Required work>
Taking the listing below line by line, tally those that contain the string "EncodeFattr". Give the total alone.

Working data>
• • • • •

(* ===== verification/NfsOps.v ===== *)
(** * NFS server: the operations of a COMPOUND (src/cvmfs/nfs4/nfs4_server.cc)

    Every operation reads its arguments, works on the current file handle and
    on the state of the server, and appends its results.  The operations are
    programs in a monad whose [inr status] is a [return status] of the code. *)

From stdpp Require Import base numbers list gmap.
From S2P Require Import Prelude Bytes StringUtil StdMap NfsConst Xdr FileHandle Rpc Callback NfsObject NfsServer.

Open Scope Z_scope.

Record Compound := mkCompound { has_fh : bool; cur_fh : FileHandle; has_saved : bool; saved_fh : FileHandle }.
Definition no_fh : FileHandle := mkFileHandle kObject 0 0 0.
Definition new_compound : Compound := mkCompound false no_fh false no_fh.

Record Ctx := mkCtx { args : XdrReader; comp : Compound; body : XdrWriter; srv : Nfs }.

Definition M (A : Type) : Type := Ctx → outcome (Ctx * (A + Z)).

Definition m_ret {A} (a : A) : M A := λ x, Ret (x, inl a).
Definition m_bind {A B} (m : M A) (f : A → M B) : M B := λ x,
  '(x, r) ← m x;
  match r with
  | inl a => f a x
  | inr status => Ret (x, inr status)
  end.

Declare Scope nfs_scope.
Delimit Scope nfs_scope with nfs.
Notation "x <~ m ; k" := (m_bind m (λ x, k)) (at level 100, m at next level, right associativity) : nfs_scope.
Notation "m ;; k" := (m_bind m (λ _, k)) (at level 100, right associativity) : nfs_scope.
Open Scope nfs_scope.

(** [return status] *)
Definition return_ {A} (status : Z) : M A := λ x, Ret (x, inr status).

(** A getter whose failure returns [err], and one whose result is not looked at. *)
Definition get {A} (g : getter A) (err : Z) : M A := λ x,
  '(o, r) ← g (args x);
  Ret (mkCtx r (comp x) (body x) (srv x), match o with Some v => inl v | None => inr err end).
Definition get_unchecked {A} (g : getter A) (d : A) : M A := λ x,
  '(o, r) ← g (args x);
  Ret (mkCtx r (comp x) (body x) (srv x), inl (default d o)).
Definition args_ok : M bool := λ x, Ret (x, inl (ok_ (args x))).

(** [if (!b) return status] *)
Definition check (b : bool) (status : Z) : M unit := if b then m_ret tt else return_ status.
Definition lift {A} (r : A + Z) : M A := λ x, Ret (x, r).
Definition get_comp : M Compound := λ x, Ret (x, inl (comp x)).
Definition set_fh (fh : FileHandle) : M unit := λ x,
  Ret (mkCtx (args x) (mkCompound true fh (has_saved (comp x)) (saved_fh (comp x))) (body x) (srv x), inl tt).
Definition set_comp (c : Compound) : M unit := λ x, Ret (mkCtx (args x) c (body x) (srv x), inl tt).
(** [if (!c->has_fh) return NFS4ERR_NOFILEHANDLE] *)
Definition need_fh : M FileHandle := λ x,
  Ret (x, if has_fh (comp x) then inl (cur_fh (comp x)) else inr NFS4ERR_NOFILEHANDLE).
Definition put (f : XdrWriter → XdrWriter) : M unit := λ x,
  Ret (mkCtx (args x) (comp x) (f (body x)) (srv x), inl tt).
Definition get_body : M XdrWriter := λ x, Ret (x, inl (body x)).
Definition get_srv : M Nfs := λ x, Ret (x, inl (srv x)).
Definition put_srv (s : Nfs) : M unit := λ x, Ret (mkCtx (args x) (comp x) (body x) s, inl tt).

Section Ops.
Context (B : Backend) (opts : NfsOptions) (inet_pton : bytes → bool) (now : Z) (creds : Credentials).

Definition resolve (fh : FileHandle) : M Object :=
  s <~ get_srv; lift (Resolve B (frozen_attrs s) creds fh).
Definition lookup_child (dir : Object) (name : bytes) : M Object :=
  s <~ get_srv; lift (LookupChild B (frozen_attrs s) creds dir name).

Definition OpAccess : M unit :=
  requested <~ get GetU32 NFS4ERR_BADXDR;
  fh <~ need_fh;
  obj <~ resolve fh;
  let supported := Z.land requested
    (Z.lor (Z.lor (Z.lor (Z.lor (Z.lor ACCESS4_READ ACCESS4_LOOKUP) ACCESS4_MODIFY) ACCESS4_EXTEND)
              ACCESS4_DELETE) ACCESS4_EXECUTE) in
  put (λ w, PutU32 w supported);;
  put (λ w, PutU32 w (Z.land (AccessFromMode (o_attr obj) creds) supported)).

Definition OpGetattr : M unit :=
  request <~ get DecodeBitmap NFS4ERR_BADXDR;
  fh <~ need_fh;
  obj <~ resolve fh;
  w <~ get_body;
  let '(ok, w) := EncodeFattr B opts obj request w in
  check ok NFS4ERR_SERVERFAULT;;
  put (λ _, w).

Definition OpGetfh : M unit :=
  fh <~ need_fh;
  put (λ w, PutOpaque w (Encode fh)).

Definition OpLookup : M unit :=
  name <~ get (GetString kNfs4OpaqueLimit) NFS4ERR_BADXDR;
  fh <~ need_fh;
  dir <~ resolve fh;
  child <~ lookup_child dir name;
  set_fh (o_fh child).

Definition OpLookupp : M unit :=
  fh <~ need_fh;
  if fh_kind fh =? kAttrDir then set_fh (mkFileHandle kObject (fh_fsid fh) (fh_ino fh) (fh_aux fh))
  else if fh_kind fh =? kNamedAttr then set_fh (mkFileHandle kAttrDir (fh_fsid fh) (fh_ino fh) 0)
  else
    obj <~ resolve fh;
    let mode := a_mode (o_attr obj) in
    check (is_type mode S_IFDIR) (if is_type mode S_IFLNK then NFS4ERR_SYMLINK else NFS4ERR_NOTDIR);;
    check (negb (fh_ino fh =? RootInode B)) NFS4ERR_NOENT;;
    parent <~ lift (match b_LookupParent B (fh_ino fh) with inl a => inl a | inr e => inr (ErrnoToStatus e) end);
    set_fh (mkFileHandle kObject (FsId B) (a_ino parent) 0).

(** Some requested attribute is not supported. *)
Fixpoint unsupported (request : list Z) (supported : list Z) : bool :=
  match request with
  | [] => false
  | r :: request =>
      negb (Z.land r (2 ^ 32 - 1 - hd 0 supported) =? 0) || unsupported request (tl supported)
  end.

Definition OpVerify (negate : bool) : M unit :=
  request <~ get DecodeBitmap NFS4ERR_BADXDR;
  values <~ get (GetOpaque 0) NFS4ERR_BADXDR;
  fh <~ need_fh;
  check (negb (unsupported request SupportedBitmap)) NFS4ERR_ATTRNOTSUPP;;
  check (negb (IsSet request FATTR4_RDATTR_ERROR)) NFS4ERR_INVAL;;
  obj <~ resolve fh;
  let '(_, mine) := EncodeFattr B opts obj request [] in
  my_values <~ (λ x,
    '(_, r) ← DecodeBitmap (new_reader mine);
    '(v, _) ← GetOpaque 0 r;
    Ret (x, inl (default [] v)));
  let same := bytes_eqb my_values values in
  if negate then check (negb same) NFS4ERR_SAME else check same NFS4ERR_NOT_SAME.

Definition OpOpenattr : M unit :=
  _create_dir <~ get GetBool NFS4ERR_BADXDR;
  fh <~ need_fh;
  check (fh_kind fh =? kObject) NFS4ERR_INVAL;;
  _obj <~ resolve fh;
  set_fh (mkFileHandle kAttrDir (fh_fsid fh) (fh_ino fh) 0).

Definition OpPutfh : M unit :=
  raw <~ get (GetOpaque kNfs4FhSize) NFS4ERR_BADXDR;
  o <~ (λ x, o ← Decode raw; Ret (x, inl o));
  match o with
  | None => return_ NFS4ERR_BADHANDLE
  | Some fh =>
      check (fh_fsid fh =? FsId B) NFS4ERR_STALE;;
      set_fh fh
  end.

Definition OpRead : M unit :=
  stateid <~ get GetStateid NFS4ERR_BADXDR;
  offset <~ get GetU64 NFS4ERR_BADXDR;
  count <~ get GetU32 NFS4ERR_BADXDR;
  fh <~ need_fh;
  obj <~ resolve fh;
  let mode := a_mode (o_attr obj) in
  check (negb ((fh_kind (o_fh obj) =? kAttrDir) || is_type mode S_IFDIR)) NFS4ERR_ISDIR;;
  check (is_type mode S_IFREG) NFS4ERR_INVAL;;
  s <~ get_srv;
  let status := CheckReadStateid s stateid fh in
  check (status =? NFS4_OK) status;;
  let count := if count >? max_read opts then max_read opts else count in
  if fh_kind (o_fh obj) =? kNamedAttr then
    value <~ lift (match b_GetXattr B (fh_ino (o_fh obj)) (o_xattr_name obj) creds with
                   | inl v => inl v | inr e => inr (ErrnoToStatus e) end);
    let data := if offset <? zlen value then substr value offset count else [] in
    put (λ w, PutBool w (u64 (offset + zlen data) >=? zlen value));;
    put (λ w, PutOpaque w data)
  else
    data <~ (if count >? 0
             then lift (match b_Read B (fh_ino (o_fh obj)) offset count with
                        | inl d => inl d | inr e => inr (ErrnoToStatus e) end)
             else m_ret []);
    put (λ w, PutBool w ((zlen data <? count) || (u64 (offset + zlen data) >=? a_size (o_attr obj))));;
    put (λ w, PutOpaque w data).

(** The entry at [index], if it is listed. *)
Definition readdir_entry (frozen : list (Z * Attr)) (dir : Object) (request : list Z) (index : Z) (e : DirEntry)
    : option XdrWriter :=
  if negb (IsValidUtf8 (de_name e)) then None else
  let entry := PutBool [] true in
  let entry := PutU64 entry (index + 3) in
  let entry := PutString entry (de_name e) in
  match LookupChild B frozen creds dir (de_name e) with
  | inl child => Some (EncodeFattr B opts child request entry).2
  | inr child_status =>
      if IsSet request FATTR4_RDATTR_ERROR then
        let entry := PutBitmap [Z.shiftl 1 FATTR4_RDATTR_ERROR] entry in
        let value := PutU32 [] child_status in
        Some (PutOpaque entry value)
      else None
  end.

(** The loop over the entries from [index] on: the index where it stops and the
    buffer, or NFS4ERR_TOOSMALL. *)
Fixpoint readdir_loop (frozen : list (Z * Attr)) (dir : Object) (request : list Z) (maxcount : Z)
    (entries : list DirEntry) (index num_encoded : Z) (w : XdrWriter) : (Z * XdrWriter) + Z :=
  match entries with
  | [] => inl (index, w)
  | e :: entries =>
      match readdir_entry frozen dir request index e with
      | None => readdir_loop frozen dir request maxcount entries (index + 1) num_encoded w
      | Some entry =>
          let fixed_size := kNfs4VerifierSize + 4 + 4 in
          if zlen w + zlen entry + fixed_size - kNfs4VerifierSize >? maxcount
          then if num_encoded =? 0 then inr NFS4ERR_TOOSMALL else inl (index, w)
          else readdir_loop frozen dir request maxcount entries (index + 1) (num_encoded + 1) (PutRaw w entry)
      end
  end.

• • • • •

Exercise solution>
3